WHAT THE EXERCISE ASKS: Return the data below exactly, but only from the line containing "Lemma methods_all (ms" through the line containing "- intros d ms Hms fd _ ds Hds sp cx. simpl.", with both of those lines included.

SUPPLIED DATA:
--

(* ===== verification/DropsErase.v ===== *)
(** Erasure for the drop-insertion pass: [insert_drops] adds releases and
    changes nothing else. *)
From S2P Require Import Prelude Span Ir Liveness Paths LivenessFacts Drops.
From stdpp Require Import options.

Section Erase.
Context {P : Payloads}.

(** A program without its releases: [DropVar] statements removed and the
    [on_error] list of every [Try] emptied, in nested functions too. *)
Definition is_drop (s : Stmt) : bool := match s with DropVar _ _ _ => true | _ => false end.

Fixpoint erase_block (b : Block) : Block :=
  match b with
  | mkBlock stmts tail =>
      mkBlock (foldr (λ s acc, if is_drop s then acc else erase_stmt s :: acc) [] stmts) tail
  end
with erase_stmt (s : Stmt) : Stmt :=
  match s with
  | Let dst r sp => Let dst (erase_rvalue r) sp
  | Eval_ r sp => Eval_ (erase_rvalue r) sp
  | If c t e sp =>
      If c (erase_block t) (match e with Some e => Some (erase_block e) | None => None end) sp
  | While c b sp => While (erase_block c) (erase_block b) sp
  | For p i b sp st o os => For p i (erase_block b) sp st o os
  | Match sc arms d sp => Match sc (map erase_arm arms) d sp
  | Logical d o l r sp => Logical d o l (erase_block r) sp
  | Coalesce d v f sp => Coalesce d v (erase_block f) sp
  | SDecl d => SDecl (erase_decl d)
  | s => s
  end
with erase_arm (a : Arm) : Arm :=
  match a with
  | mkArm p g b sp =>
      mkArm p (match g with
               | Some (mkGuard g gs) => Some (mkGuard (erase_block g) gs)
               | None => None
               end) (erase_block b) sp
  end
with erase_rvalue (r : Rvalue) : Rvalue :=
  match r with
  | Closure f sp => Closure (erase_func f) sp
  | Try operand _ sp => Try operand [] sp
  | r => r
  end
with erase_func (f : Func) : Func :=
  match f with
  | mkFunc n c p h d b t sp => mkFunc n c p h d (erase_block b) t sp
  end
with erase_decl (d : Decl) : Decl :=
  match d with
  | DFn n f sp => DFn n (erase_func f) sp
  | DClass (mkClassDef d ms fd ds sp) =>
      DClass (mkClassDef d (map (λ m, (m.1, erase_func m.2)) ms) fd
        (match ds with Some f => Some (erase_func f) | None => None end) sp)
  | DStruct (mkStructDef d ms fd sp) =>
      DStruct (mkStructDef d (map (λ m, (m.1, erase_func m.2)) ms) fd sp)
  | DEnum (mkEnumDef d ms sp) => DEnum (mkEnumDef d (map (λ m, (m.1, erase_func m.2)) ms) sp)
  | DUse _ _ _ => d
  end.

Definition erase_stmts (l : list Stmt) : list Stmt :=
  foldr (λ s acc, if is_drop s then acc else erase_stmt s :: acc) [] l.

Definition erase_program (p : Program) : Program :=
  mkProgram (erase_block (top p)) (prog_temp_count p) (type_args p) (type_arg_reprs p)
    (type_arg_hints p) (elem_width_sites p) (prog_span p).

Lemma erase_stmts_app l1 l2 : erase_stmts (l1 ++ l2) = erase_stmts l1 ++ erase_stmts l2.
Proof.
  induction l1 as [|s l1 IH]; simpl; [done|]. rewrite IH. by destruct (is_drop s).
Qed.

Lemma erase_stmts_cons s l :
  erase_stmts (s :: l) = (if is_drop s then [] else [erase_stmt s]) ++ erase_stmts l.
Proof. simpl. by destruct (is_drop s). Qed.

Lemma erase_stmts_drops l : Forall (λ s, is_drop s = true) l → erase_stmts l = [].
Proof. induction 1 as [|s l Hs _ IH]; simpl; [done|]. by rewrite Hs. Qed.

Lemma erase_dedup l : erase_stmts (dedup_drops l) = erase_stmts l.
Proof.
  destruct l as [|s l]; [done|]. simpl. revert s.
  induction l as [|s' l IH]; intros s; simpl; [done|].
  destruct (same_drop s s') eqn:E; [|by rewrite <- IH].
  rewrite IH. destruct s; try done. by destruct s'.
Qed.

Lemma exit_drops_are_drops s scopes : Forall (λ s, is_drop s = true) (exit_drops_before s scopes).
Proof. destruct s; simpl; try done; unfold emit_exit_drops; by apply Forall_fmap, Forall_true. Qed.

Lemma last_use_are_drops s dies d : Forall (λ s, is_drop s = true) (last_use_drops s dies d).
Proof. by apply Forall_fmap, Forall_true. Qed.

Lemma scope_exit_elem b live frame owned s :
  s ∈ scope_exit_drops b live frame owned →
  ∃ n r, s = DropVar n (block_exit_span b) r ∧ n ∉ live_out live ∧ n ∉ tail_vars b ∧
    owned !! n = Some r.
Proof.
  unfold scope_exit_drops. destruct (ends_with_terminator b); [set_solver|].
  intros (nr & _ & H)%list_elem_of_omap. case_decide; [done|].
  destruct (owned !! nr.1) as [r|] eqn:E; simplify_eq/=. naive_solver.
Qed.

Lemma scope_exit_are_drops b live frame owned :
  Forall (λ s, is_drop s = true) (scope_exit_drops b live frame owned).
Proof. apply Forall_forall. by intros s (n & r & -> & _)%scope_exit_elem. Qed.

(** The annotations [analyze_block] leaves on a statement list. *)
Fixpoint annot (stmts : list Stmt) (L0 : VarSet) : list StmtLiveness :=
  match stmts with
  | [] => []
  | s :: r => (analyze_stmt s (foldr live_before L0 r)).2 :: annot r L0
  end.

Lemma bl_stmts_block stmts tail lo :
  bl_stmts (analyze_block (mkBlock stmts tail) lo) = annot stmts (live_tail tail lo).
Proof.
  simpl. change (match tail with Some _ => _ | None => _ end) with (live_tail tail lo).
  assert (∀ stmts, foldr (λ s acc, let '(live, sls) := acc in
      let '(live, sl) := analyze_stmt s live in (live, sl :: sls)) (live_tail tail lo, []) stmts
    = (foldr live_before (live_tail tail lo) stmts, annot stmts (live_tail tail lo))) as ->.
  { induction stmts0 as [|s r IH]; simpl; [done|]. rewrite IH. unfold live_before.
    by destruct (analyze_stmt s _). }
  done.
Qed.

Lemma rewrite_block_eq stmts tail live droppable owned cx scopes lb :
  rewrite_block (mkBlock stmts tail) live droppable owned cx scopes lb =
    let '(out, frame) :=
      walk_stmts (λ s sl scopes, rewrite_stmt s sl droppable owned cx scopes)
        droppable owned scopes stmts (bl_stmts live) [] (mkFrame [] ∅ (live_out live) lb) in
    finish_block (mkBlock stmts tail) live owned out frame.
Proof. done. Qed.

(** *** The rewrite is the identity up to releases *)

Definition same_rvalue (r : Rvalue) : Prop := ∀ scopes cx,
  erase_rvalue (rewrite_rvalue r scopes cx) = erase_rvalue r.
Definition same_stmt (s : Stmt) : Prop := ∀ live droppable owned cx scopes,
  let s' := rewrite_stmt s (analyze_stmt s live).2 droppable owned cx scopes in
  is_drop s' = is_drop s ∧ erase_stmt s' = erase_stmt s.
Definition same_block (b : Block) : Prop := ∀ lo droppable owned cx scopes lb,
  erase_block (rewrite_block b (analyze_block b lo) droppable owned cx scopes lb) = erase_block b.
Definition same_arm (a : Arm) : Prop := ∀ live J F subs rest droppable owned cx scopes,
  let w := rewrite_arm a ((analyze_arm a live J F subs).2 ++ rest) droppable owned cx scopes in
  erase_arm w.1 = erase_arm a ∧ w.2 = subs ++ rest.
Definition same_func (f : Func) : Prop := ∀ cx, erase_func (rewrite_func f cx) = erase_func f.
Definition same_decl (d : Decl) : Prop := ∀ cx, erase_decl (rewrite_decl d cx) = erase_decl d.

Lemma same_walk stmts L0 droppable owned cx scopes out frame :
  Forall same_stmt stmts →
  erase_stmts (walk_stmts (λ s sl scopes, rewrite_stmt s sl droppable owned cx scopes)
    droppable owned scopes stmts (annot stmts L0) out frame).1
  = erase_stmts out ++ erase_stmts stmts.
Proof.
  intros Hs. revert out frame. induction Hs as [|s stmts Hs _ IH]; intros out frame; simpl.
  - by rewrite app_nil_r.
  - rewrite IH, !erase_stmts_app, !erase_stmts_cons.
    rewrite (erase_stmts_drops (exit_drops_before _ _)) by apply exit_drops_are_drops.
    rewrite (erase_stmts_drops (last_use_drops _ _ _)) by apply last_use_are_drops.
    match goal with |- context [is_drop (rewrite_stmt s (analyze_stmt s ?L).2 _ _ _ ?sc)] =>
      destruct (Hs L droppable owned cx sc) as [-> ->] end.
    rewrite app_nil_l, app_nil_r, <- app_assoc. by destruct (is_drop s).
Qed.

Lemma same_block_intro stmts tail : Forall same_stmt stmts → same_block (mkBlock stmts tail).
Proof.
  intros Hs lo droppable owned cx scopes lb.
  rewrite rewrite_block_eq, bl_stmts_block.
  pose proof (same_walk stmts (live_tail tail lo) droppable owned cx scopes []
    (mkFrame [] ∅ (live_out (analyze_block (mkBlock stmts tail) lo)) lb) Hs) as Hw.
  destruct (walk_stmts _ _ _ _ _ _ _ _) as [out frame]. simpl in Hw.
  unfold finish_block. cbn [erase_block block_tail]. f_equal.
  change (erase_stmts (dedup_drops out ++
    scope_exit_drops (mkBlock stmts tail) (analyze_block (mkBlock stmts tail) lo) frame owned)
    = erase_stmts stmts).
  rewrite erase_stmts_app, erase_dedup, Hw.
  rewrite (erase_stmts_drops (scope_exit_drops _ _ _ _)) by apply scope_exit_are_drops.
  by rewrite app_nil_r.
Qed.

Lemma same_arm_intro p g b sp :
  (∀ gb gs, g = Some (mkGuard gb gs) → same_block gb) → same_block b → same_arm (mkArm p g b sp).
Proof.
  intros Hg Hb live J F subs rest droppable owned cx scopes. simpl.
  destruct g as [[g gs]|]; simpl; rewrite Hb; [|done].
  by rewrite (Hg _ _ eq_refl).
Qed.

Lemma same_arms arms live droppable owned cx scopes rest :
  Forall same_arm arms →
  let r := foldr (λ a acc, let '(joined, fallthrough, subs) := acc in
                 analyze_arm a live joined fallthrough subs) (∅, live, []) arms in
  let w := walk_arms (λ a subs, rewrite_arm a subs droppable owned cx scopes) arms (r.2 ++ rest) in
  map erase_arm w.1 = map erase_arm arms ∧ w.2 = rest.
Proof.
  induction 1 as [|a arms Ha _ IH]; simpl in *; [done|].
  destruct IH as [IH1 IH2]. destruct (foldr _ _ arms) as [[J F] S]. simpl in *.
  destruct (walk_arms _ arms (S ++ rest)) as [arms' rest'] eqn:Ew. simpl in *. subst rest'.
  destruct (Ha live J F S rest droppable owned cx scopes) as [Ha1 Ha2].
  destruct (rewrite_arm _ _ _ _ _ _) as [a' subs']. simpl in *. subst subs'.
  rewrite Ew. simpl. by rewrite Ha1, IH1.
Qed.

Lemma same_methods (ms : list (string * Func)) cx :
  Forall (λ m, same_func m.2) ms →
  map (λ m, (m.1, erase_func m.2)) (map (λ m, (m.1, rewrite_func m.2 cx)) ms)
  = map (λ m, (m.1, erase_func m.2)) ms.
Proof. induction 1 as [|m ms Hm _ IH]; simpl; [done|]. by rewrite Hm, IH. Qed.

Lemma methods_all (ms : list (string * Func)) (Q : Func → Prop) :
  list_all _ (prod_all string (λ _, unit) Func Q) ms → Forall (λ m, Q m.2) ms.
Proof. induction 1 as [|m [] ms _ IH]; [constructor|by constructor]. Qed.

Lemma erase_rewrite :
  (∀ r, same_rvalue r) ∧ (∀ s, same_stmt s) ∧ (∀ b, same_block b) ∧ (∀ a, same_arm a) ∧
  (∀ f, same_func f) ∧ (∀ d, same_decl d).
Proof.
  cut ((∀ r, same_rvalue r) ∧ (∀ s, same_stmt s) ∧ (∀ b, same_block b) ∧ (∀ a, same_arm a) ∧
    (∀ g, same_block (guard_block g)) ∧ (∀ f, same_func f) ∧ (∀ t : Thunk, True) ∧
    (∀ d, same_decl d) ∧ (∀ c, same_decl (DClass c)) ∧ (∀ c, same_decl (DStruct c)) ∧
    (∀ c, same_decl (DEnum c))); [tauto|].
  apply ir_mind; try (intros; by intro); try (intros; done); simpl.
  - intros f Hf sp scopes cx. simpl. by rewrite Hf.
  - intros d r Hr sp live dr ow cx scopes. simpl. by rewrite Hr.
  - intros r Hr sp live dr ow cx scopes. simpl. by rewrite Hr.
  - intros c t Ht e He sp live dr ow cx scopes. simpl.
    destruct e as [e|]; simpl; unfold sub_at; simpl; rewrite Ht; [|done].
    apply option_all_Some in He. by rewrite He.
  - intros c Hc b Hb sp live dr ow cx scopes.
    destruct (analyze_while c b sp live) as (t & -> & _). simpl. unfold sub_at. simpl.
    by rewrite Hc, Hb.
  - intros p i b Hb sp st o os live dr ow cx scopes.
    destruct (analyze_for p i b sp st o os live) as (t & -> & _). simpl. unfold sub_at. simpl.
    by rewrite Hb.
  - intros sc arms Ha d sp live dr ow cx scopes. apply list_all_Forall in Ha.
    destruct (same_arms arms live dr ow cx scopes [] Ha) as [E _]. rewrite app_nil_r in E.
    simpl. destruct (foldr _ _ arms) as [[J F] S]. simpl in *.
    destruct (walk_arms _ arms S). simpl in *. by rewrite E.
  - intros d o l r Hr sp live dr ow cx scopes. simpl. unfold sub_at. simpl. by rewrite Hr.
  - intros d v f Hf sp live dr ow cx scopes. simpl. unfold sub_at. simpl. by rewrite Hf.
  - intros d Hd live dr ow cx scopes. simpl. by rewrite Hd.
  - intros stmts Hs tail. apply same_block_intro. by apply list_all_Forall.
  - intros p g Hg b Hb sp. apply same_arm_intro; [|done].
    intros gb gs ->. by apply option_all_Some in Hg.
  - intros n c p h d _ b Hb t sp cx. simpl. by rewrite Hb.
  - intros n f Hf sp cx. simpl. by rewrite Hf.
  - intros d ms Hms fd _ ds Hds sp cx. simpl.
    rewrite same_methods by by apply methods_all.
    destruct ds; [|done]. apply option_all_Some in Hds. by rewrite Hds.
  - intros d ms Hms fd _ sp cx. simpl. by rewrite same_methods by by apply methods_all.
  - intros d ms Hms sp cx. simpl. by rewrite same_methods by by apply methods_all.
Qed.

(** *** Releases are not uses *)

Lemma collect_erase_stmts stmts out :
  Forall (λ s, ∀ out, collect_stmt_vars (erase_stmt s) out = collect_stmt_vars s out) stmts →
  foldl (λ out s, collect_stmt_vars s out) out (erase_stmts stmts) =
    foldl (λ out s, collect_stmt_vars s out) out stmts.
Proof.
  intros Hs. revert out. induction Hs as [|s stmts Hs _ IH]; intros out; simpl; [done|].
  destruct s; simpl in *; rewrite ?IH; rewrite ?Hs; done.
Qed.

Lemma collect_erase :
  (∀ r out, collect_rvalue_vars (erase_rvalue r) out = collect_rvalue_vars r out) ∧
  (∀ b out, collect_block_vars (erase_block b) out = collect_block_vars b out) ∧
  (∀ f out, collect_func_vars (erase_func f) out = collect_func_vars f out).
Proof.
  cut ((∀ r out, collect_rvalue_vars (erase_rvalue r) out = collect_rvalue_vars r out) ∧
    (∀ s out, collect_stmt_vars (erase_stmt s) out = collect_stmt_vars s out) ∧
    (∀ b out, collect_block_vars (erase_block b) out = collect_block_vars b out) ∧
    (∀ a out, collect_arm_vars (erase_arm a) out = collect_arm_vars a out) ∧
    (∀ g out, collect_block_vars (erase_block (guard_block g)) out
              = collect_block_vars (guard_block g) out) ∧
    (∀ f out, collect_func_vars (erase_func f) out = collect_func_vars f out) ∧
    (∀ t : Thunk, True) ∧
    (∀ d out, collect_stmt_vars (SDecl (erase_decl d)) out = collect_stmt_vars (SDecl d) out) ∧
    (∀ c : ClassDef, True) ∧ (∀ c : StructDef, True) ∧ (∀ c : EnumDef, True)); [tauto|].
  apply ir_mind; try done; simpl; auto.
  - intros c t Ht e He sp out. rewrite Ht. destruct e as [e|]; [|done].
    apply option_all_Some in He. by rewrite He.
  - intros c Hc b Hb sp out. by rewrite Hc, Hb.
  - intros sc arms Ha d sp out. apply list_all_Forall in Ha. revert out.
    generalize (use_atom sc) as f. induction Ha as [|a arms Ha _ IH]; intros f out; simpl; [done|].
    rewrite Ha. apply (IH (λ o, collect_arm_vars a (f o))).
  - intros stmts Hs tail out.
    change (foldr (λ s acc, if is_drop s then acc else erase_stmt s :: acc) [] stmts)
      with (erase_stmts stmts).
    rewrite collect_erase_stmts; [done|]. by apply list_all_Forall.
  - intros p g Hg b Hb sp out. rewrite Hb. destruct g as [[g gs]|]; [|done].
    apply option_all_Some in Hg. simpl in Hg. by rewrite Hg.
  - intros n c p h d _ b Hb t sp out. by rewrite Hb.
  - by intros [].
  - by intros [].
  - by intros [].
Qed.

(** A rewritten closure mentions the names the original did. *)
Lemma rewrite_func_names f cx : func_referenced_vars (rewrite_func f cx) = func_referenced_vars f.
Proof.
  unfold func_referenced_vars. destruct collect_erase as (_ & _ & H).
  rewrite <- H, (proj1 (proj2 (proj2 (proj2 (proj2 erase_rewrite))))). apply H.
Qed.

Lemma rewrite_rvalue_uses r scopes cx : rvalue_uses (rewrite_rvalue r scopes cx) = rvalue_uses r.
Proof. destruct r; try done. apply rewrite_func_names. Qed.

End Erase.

--

SOLVED PROBLEM:
Lemma methods_all (ms : list (string * Func)) (Q : Func → Prop) :
  list_all _ (prod_all string (λ _, unit) Func Q) ms → Forall (λ m, Q m.2) ms.
Proof. induction 1 as [|m [] ms _ IH]; [constructor|by constructor]. Qed.

Lemma erase_rewrite :
  (∀ r, same_rvalue r) ∧ (∀ s, same_stmt s) ∧ (∀ b, same_block b) ∧ (∀ a, same_arm a) ∧
  (∀ f, same_func f) ∧ (∀ d, same_decl d).
Proof.
  cut ((∀ r, same_rvalue r) ∧ (∀ s, same_stmt s) ∧ (∀ b, same_block b) ∧ (∀ a, same_arm a) ∧
    (∀ g, same_block (guard_block g)) ∧ (∀ f, same_func f) ∧ (∀ t : Thunk, True) ∧
    (∀ d, same_decl d) ∧ (∀ c, same_decl (DClass c)) ∧ (∀ c, same_decl (DStruct c)) ∧
    (∀ c, same_decl (DEnum c))); [tauto|].
  apply ir_mind; try (intros; by intro); try (intros; done); simpl.
  - intros f Hf sp scopes cx. simpl. by rewrite Hf.
  - intros d r Hr sp live dr ow cx scopes. simpl. by rewrite Hr.
  - intros r Hr sp live dr ow cx scopes. simpl. by rewrite Hr.
  - intros c t Ht e He sp live dr ow cx scopes. simpl.
    destruct e as [e|]; simpl; unfold sub_at; simpl; rewrite Ht; [|done].
    apply option_all_Some in He. by rewrite He.
  - intros c Hc b Hb sp live dr ow cx scopes.
    destruct (analyze_while c b sp live) as (t & -> & _). simpl. unfold sub_at. simpl.
    by rewrite Hc, Hb.
  - intros p i b Hb sp st o os live dr ow cx scopes.
    destruct (analyze_for p i b sp st o os live) as (t & -> & _). simpl. unfold sub_at. simpl.
    by rewrite Hb.
  - intros sc arms Ha d sp live dr ow cx scopes. apply list_all_Forall in Ha.
    destruct (same_arms arms live dr ow cx scopes [] Ha) as [E _]. rewrite app_nil_r in E.
    simpl. destruct (foldr _ _ arms) as [[J F] S]. simpl in *.
    destruct (walk_arms _ arms S). simpl in *. by rewrite E.
  - intros d o l r Hr sp live dr ow cx scopes. simpl. unfold sub_at. simpl. by rewrite Hr.
  - intros d v f Hf sp live dr ow cx scopes. simpl. unfold sub_at. simpl. by rewrite Hf.
  - intros d Hd live dr ow cx scopes. simpl. by rewrite Hd.
  - intros stmts Hs tail. apply same_block_intro. by apply list_all_Forall.
  - intros p g Hg b Hb sp. apply same_arm_intro; [|done].
    intros gb gs ->. by apply option_all_Some in Hg.
  - intros n c p h d _ b Hb t sp cx. simpl. by rewrite Hb.
  - intros n f Hf sp cx. simpl. by rewrite Hf.
  - intros d ms Hms fd _ ds Hds sp cx. simpl.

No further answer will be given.